What to do =
Below is a listing; restate from it, character for character, the lines beginning at the line holding "(** The enabled" and ending at the line holding "let vramPerGPU := Z.quot", both included.

Material to process =
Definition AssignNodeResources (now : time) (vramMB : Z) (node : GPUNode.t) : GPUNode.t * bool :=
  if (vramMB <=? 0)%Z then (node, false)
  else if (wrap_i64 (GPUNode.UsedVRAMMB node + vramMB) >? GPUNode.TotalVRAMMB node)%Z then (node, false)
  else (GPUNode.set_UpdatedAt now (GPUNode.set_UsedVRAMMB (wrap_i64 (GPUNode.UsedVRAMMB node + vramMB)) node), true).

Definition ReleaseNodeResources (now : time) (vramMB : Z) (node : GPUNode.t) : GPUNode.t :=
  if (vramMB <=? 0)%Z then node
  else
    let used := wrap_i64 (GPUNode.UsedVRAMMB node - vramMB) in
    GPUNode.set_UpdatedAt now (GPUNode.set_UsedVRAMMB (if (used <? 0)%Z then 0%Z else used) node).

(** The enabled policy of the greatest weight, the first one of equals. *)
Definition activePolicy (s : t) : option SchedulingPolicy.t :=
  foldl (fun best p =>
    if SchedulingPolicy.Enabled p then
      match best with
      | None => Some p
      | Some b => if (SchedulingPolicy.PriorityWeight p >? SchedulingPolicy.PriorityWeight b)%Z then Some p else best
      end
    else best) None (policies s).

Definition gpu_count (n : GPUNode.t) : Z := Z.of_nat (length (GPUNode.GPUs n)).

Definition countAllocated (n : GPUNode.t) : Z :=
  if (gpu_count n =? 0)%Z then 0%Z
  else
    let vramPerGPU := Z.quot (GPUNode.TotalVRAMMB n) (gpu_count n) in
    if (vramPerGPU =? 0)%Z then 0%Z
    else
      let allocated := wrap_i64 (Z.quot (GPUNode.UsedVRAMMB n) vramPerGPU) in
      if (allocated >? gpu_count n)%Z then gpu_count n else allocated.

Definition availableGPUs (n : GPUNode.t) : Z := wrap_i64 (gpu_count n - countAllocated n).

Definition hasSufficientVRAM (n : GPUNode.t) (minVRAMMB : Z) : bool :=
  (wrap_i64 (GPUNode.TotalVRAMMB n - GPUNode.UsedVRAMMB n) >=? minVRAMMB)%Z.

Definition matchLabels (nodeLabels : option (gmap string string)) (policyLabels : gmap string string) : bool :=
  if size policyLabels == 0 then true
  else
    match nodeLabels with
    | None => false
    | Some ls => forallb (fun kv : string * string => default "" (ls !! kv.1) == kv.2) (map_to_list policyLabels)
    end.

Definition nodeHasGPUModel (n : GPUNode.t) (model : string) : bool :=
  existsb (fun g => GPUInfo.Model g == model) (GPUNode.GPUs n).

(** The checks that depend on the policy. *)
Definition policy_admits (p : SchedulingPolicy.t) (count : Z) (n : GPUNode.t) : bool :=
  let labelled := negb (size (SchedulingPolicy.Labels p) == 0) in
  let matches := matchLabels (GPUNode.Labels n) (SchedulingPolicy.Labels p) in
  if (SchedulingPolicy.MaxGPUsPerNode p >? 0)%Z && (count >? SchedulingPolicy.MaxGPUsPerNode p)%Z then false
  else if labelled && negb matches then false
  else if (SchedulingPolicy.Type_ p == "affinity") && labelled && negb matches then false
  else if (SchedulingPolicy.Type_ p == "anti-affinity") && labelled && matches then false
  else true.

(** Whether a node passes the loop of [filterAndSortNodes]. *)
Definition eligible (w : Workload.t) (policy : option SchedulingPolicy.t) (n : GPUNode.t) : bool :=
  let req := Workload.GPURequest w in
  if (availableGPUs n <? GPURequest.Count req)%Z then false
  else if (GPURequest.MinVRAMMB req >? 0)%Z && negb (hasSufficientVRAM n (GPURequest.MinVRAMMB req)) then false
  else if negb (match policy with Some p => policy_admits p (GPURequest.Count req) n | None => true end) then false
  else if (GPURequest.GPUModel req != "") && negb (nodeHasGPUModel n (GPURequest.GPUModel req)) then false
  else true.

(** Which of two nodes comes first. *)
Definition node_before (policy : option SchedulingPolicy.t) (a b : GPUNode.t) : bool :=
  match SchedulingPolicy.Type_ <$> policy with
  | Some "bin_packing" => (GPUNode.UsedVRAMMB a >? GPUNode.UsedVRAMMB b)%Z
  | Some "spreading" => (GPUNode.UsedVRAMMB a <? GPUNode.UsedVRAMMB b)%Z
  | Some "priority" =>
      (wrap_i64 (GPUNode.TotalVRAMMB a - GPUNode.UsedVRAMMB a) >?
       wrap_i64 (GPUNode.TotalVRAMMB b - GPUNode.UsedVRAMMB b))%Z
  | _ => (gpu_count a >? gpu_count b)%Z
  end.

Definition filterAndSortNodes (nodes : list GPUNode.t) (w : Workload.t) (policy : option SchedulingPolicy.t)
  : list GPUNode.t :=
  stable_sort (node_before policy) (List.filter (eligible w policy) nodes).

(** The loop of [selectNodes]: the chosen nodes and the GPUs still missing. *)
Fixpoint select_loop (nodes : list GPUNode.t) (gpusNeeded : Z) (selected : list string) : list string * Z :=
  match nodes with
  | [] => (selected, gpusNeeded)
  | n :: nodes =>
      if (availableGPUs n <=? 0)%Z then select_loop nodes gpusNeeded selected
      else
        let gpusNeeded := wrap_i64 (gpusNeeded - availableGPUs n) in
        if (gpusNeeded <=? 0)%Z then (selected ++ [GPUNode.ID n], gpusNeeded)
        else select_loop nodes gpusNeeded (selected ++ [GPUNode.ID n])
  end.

Task solution =
(** The enabled policy of the greatest weight, the first one of equals. *)
Definition activePolicy (s : t) : option SchedulingPolicy.t :=
  foldl (fun best p =>
    if SchedulingPolicy.Enabled p then
      match best with
      | None => Some p
      | Some b => if (SchedulingPolicy.PriorityWeight p >? SchedulingPolicy.PriorityWeight b)%Z then Some p else best
      end
    else best) None (policies s).

Definition gpu_count (n : GPUNode.t) : Z := Z.of_nat (length (GPUNode.GPUs n)).

Definition countAllocated (n : GPUNode.t) : Z :=
  if (gpu_count n =? 0)%Z then 0%Z
  else
    let vramPerGPU := Z.quot (GPUNode.TotalVRAMMB n) (gpu_count n) in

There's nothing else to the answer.